A side benefit of using syslog to accumulate my dns logs is that they’ll now be timestamped so I can do more sophisticated data analysis if I ever get a Round Tuit.

Here’s the architecture of the setup I’m going to pursue:

2014-08-04-dns-syslog-architecture

So the first step is to set up the primary DNS server on flapjack to write to syslog.  This has several parts:

  • Declare a “facility” in syslog that DNS can write to.  For historical reasons (Hi, Eric!) syslog has a limited number of separate facilities that can accumulate logs.  The configuration file links sources to facilities, allowing the configuration master to do various clever filtering of the log messages that come in.
  • Tell DNS to log to the “facility”
  • Restart both bind9 and rsyslogd to get everything working.

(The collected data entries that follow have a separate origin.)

(** * wunder_python: a shallow embedding of the Wunderlist API driver

    The driver is one Python class, [Wunder], whose methods translate a call
    into one or more HTTP requests and hand back the decoded JSON body.  The
    embedding keeps the structure of the source:

    - decoded JSON bodies and keyword arguments are Python values ([value]);
    - Python exceptions are the constructors of [exc];
    - a method is a computation in the monad [M], which threads the state of
      the remote service, stops at the first exception and records every
      request it sends together with the response it got ([trace]).

    The remote service and the HTTP library are outside the driver: they are
    the class [Service].  *)

From Stdlib Require Import ZArith List String Ascii Bool Lia.
From Stdlib Require Import DecimalString DecimalZ DecimalPos.
Import ListNotations.
Open Scope string_scope.
Open Scope Z_scope.

Set Implicit Arguments.
Set Warnings "-register-all".

(** ** Python values *)

(** What [json.loads] produces and [json.dumps] accepts.  JSON numbers are
    the integers (identifiers, revisions and status codes are integers in
    this API); a [dict] keeps its items in insertion order. *)
Inductive value : Type :=
| VNone
| VBool (b : bool)
| VInt (n : Z)
| VStr (s : string)
| VList (l : list value)
| VDict (d : list (string * value)).

(** A [dict] with string keys, as in a decoded body or in [**kwargs]. *)
Definition pydict := list (string * value).

Inductive exc : Type :=
| ValueError (arg : value)
| TypeError (msg : string)
| KeyError (arg : value)
| AttributeError (msg : string)
| JSONDecodeError.

(** The outcome of evaluating a Python expression. *)
Inductive result (A : Type) : Type :=
| Ok (a : A)
| Raise (e : exc).
Arguments Ok {A} a.
Arguments Raise {A} e.

Definition b2z (b : bool) : Z := if b then 1 else 0.

(** [d.get(k)]: the value bound to [k], if any. *)
Fixpoint dict_get (k : string) (d : pydict) : option value :=
  match d with
  | [] => None
  | (k', v) :: d' => if String.eqb k' k then Some v else dict_get k d'
  end.

(** [a == b]: [True == 1] and [False == 0] hold in Python, and two dicts are
    compared without regard to the order of their items. *)
Fixpoint py_eq (a b : value) {struct a} : bool :=
  match a, b with
  | VNone, VNone => true
  | VBool x, VBool y => Bool.eqb x y
  | VBool x, VInt n => b2z x =? n
  | VInt n, VBool x => n =? b2z x
  | VInt m, VInt n => m =? n
  | VStr s, VStr t => String.eqb s t
  | VList l, VList l' =>
      (fix go (l l' : list value) {struct l} : bool :=
         match l, l' with
         | [], [] => true
         | x :: xs, y :: ys => py_eq x y && go xs ys
         | _, _ => false
         end) l l'
  | VDict d, VDict d' =>
      (List.length d =? List.length d')%nat &&
      (fix go (d : pydict) {struct d} : bool :=
         match d with
         | [] => true
         | (k, v) :: r =>
             match dict_get k d' with
             | Some v' => py_eq v v' && go r
             | None => false
             end
         end) d
  | _, _ => false
  end.
(** * Urban-Analytics: accessibility tools (tools/accessibility.py)

    A shallow embedding of the accessibility aggregation engine:
    the decay functions, the polygon sampler, the per-tract accessibility
    aggregator and the edge-load accumulator, with the properties the
    specification states about them.

    Conventions of the embedding.
    - Python floats are modelled by exact rationals ([Qc]); the two special
      floats the code relies on are explicit: an infinite travel cost is
      [Inf] of type [cost], a not-a-number weight is [None] of type
      [option Qc]. Rounding is not modelled.
    - Python exceptions are the [Raise] outcomes of type [outcome]; the only
      unbounded loop (the retry loop of the sampler) takes fuel.
    - The external collaborators (numpy's global generator, shapely's
      geometry predicates, osmnx's nearest-node search, igraph's shortest
      paths) are parameters of the sections that use them. *)

From Stdlib Require Import ZArith QArith Qcanon Lia.
From Stdlib Require Reals Lra.
From stdpp Require Import gmap strings list fin_maps numbers.

Local Open Scope Z_scope.

(** ** Python outcomes *)

Inductive exn : Type :=
  | AssertionError
  | AttributeError
  | TypeError
  | KeyError
  | ValueError
  | ZeroDivisionError.

Inductive outcome (A : Type) : Type :=
  | Ret (a : A)
  | Raise (e : exn)
  | OutOfFuel.
Arguments Ret {A} a.
Arguments Raise {A} e.
Arguments OutOfFuel {A}.

Global Instance exn_eq_dec : EqDecision exn.
Proof. solve_decision. Defined.

Global Instance outcome_eq_dec {A} `{EqDecision A} : EqDecision (outcome A).
Proof. solve_decision. Defined.

(** The computation returns a value. *)
Definition returns {A} (m : outcome A) : bool :=
  match m with
  | Ret _ => true
  | _ => false
  end.

Global Instance outcome_ret : MRet outcome := λ A a, Ret a.
Global Instance outcome_bind : MBind outcome := λ A B f m,
  match m with
  | Ret a => f a
  | Raise e => Raise e
  | OutOfFuel => OutOfFuel
  end.

(** ** Numbers *)

(** Python's [round(x)] with one argument: nearest integer, ties to even. *)
Definition py_round (q : Qc) : Z :=
  let n := Qnum (this q) in
  let d := Zpos (Qden (this q)) in
  let f := n / d in
  match (2 * (n mod d)) ?= d with
  | Lt => f
  | Gt => f + 1
  | Eq => if Z.even f then f else f + 1
  end.

(** A travel cost: a finite float or [float('inf')]. *)
Inductive cost : Type :=
  | Fin (q : Qc)
  | Inf.

Global Instance cost_eq_dec : EqDecision cost.
Proof. solve_decision. Defined.

(** [d <= t] on costs, [t] finite. *)
Definition cost_le (d : cost) (t : Qc) : bool :=
  match d with
  | Fin q => bool_decide (q ≤ t)%Qc
  | Inf => false
  end.

(** ** Python sequences *)

(** A slice bound clipped to a list of length [len], as [l[a:b]] does:
    negative bounds count from the end. *)
Definition py_clip (len i : Z) : nat :=
  Z.to_nat (if i <? 0 then Z.max 0 (i + len) else Z.min i len).

(** [l[a:b]]. *)
Definition py_slice {A} (l : list A) (a b : Z) : list A :=
  let len := Z.of_nat (length l) in
  let s := py_clip len a in
  let e := py_clip len b in
  take (e - s) (drop s l).

(** [range(start, stop, step)]; [step = 0] raises [ValueError]. *)
Definition py_range (start stop step : Z) : outcome (list Z) :=
  if step =? 0 then Raise ValueError else
  let cnt :=
    if 0 <? step then (stop - start + step - 1) / step
    else (start - stop - step - 1) / (- step) in
  Ret ((λ i : nat, start + Z.of_nat i * step) <$> seq 0 (Z.to_nat cnt)).

(** [a // b] on integers. *)
Definition py_floordiv (a b : Z) : outcome Z :=
  if b =? 0 then Raise ZeroDivisionError else Ret (a / b).

(** [arr.sum()] and Python's [sum] over numbers. *)
Definition np_sum (l : list Qc) : Qc := foldr Qcplus 0%Qc l.

(** [a * b] on one-dimensional arrays: elementwise, an array of length one
    is stretched, any other mismatch of lengths raises. *)
Definition np_mul (a b : list Qc) : outcome (list Qc) :=
  if (length a =? length b)%nat then Ret (zip_with Qcmult a b)
  else match a, b with
       | [x], _ => Ret (Qcmult x <$> b)
       | _, [y] => Ret ((λ x, x * y)%Qc <$> a)
       | _, _ => Raise ValueError
       end.
Lemma add_commit_chat_str (w : world) (title : Py.str) (s : state) :
  add_commit_chat w (Py.VStr title) s =
    match commit_error w (commits s) with
    | Some e => (mkState (db s) (trace s) (S (commits s)) (ticks s), Py.Raise e)
    | None =>
        match next_id w (map Chat.id (chats (db s))) with
        | Py.Raise e =>
            (mkState (db s) (trace s) (S (commits s)) (S (ticks s)), Py.Raise e)
        | Py.Ok i =>
            let c := Chat.mk i (Some title) (Some (utcnow w (ticks s))) in
            (mkState (mkStore (chats (db s) ++ [c]) (messages (db s)))
                     (trace s) (S (commits s)) (S (ticks s)), Py.Ok c)
        end
    end.
Proof.
  unfold add_commit_chat, commit, now, fresh_chat_id, insert_chat, lift.
  cbn -[next_id].
  destruct (commit_error w (commits s)); [reflexivity|].
  now destruct (next_id w _).
Qed.

Lemma add_commit_message_str
  (w : world) (chat_id : Z) (role text : Py.str) (s : state) :
  add_commit_message w chat_id role (Py.VStr text) s =
    match commit_error w (commits s) with
    | Some e => (mkState (db s) (trace s) (S (commits s)) (ticks s), Py.Raise e)
    | None =>
        match next_id w (map Message.id (messages (db s))) with
        | Py.Raise e =>
            (mkState (db s) (trace s) (S (commits s)) (S (ticks s)), Py.Raise e)
        | Py.Ok i =>
            let m := Message.mk i chat_id role text (Some (utcnow w (ticks s))) in
            (mkState (mkStore (chats (db s)) (messages (db s) ++ [m]))
                     (trace s) (S (commits s)) (S (ticks s)), Py.Ok tt)
        end
    end.
Proof.
  unfold add_commit_message, commit, now, fresh_message_id, insert_message, lift.
  cbn -[next_id].
  destruct (commit_error w (commits s)); [reflexivity|].
  now destruct (next_id w _).
Qed.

The logging for Bind9 is specified in a file called at /etc/bind/named.conf.local.  The default setup involves appending log records to a file named /var/log/named/query.log.

We’ll keep using that file for our logs going forward, since some other housekeeping knows about that location and no one else is intent on interfering with it.

The old logging stanza was:

logging {
    channel query.log {
        file "/var/log/named/query.log";
        severity debug 3;
    };
    category queries { query.log; };
};

What I want will be this:

logging {
    channel query.log {
	syslog local6;
        severity debug 3;
    };
    category queries { query.log; };
};

Because I have decided to use the facility named local6 for DNS.

In order to make the rsyslogd daemon on flapjack listen to messages from DNS, I have to declare the facility active.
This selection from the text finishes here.